In this paper we extend an EMS that is based on a modular approach for optimization. It uses a customizable, run-time based phrasing of the optimization problem, because the problem instance varies with respect to the devices that have to be optimized and the constraints to be considered from one building to another. The actual optimization utilizes a dynamically assembled and parametrized Evolutionary Algorithm (EA) [3, 4], which can be adapted to the current optimization problem at run-time of the system.

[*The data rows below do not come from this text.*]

(* ===== verification/PfairTask.v ===== *)
(** * PD^2: the callbacks for tasks

    New, waking, released and exiting tasks, and [pfair_schedule], keep the
    invariant [quantum_ok] of the state between quanta. *)

From S2P Require Import Prelude Task Edf PrioQueue Kernel RtDomain RtInv EdfDomain.
From S2P Require Import Pfair PfairSub PfairInv PfairLink PfairTop PfairQuantum PfairAdvance PfairNext.
Open Scope Z_scope.

(** A task without where it is scheduled and whether it can run *)
Definition unmarked (x : task_struct) : task_struct := set_present false (set_rt_flags 0 (set_scheduled_on 0 (core x))).

Section Tasks.
Context {Q : Type -> Type} `{PrioQueueLaws Q}.
Abbreviation world := (world Q fstate).
Abbreviation K := (M world).
Implicit Types (w : world) (t : tid) (c d : Z).
Abbreviation pars w := (params (plugin w)).
Abbreviation ok w t := (pfair_ok (pars w) (tasks w) t).
Abbreviation cpu w c := (cpu_ok (plugin w) c = true).
Abbreviation prm w t := (param_of (pars w) t).

(** ** Where tasks are scheduled and flags change *)

Record marks w w' : Prop := {
  ma_task x : unmarked (tasks w' x) = unmarked (tasks w x);
  ma_heap x : in_heap (tasks w' x) = in_heap (tasks w x);
  ma_doms : doms w' = doms w;
  ma_rheaps : rheaps w' = rheaps w;
  ma_tick : tick_period w' = tick_period w;
  ma_plugin : plugin w' = plugin w;
  ma_curr : curr w' = curr w
}.

#[export] Instance marks_preorder : PreOrder marks.
Proof.
  split; [done|]. intros w1 w2 w3 [T1 I1 ? ? ? ? ?] [T2 I2 ? ? ? ? ?].
  split; [intros x; by rewrite T2|intros x; by rewrite I2|congruence..].
Qed.

Lemma ma_get {A} (f : task_struct -> A) w w' x :
  marks w w' -> (forall y, f (unmarked y) = f y) -> f (tasks w' x) = f (tasks w x).
Proof. intros S Hf. by rewrite <- (Hf (tasks w' x)), (ma_task _ _ S), Hf. Qed.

The major contribution of this paper is the consideration of interdependencies between the devices. In particular, a flexible approach is presented for the optimization of interdependent devices with non-linear behavior. The term interdependency refers to the nature of energy consumption: The actual energy consumption of an interdependent device depends on the state of at least one other device and may also be non-linear in its energy consumption. The approach presented and evaluated in this paper is able to optimize diverse setups of buildings with different devices. Typical examples for interdependent devices in buildings can be found in the heating, ventilating, and air conditioning system (HVAC). To evaluate the EMS, a simulation of an EMS-controlled building has been carried out that is based on data of a real building.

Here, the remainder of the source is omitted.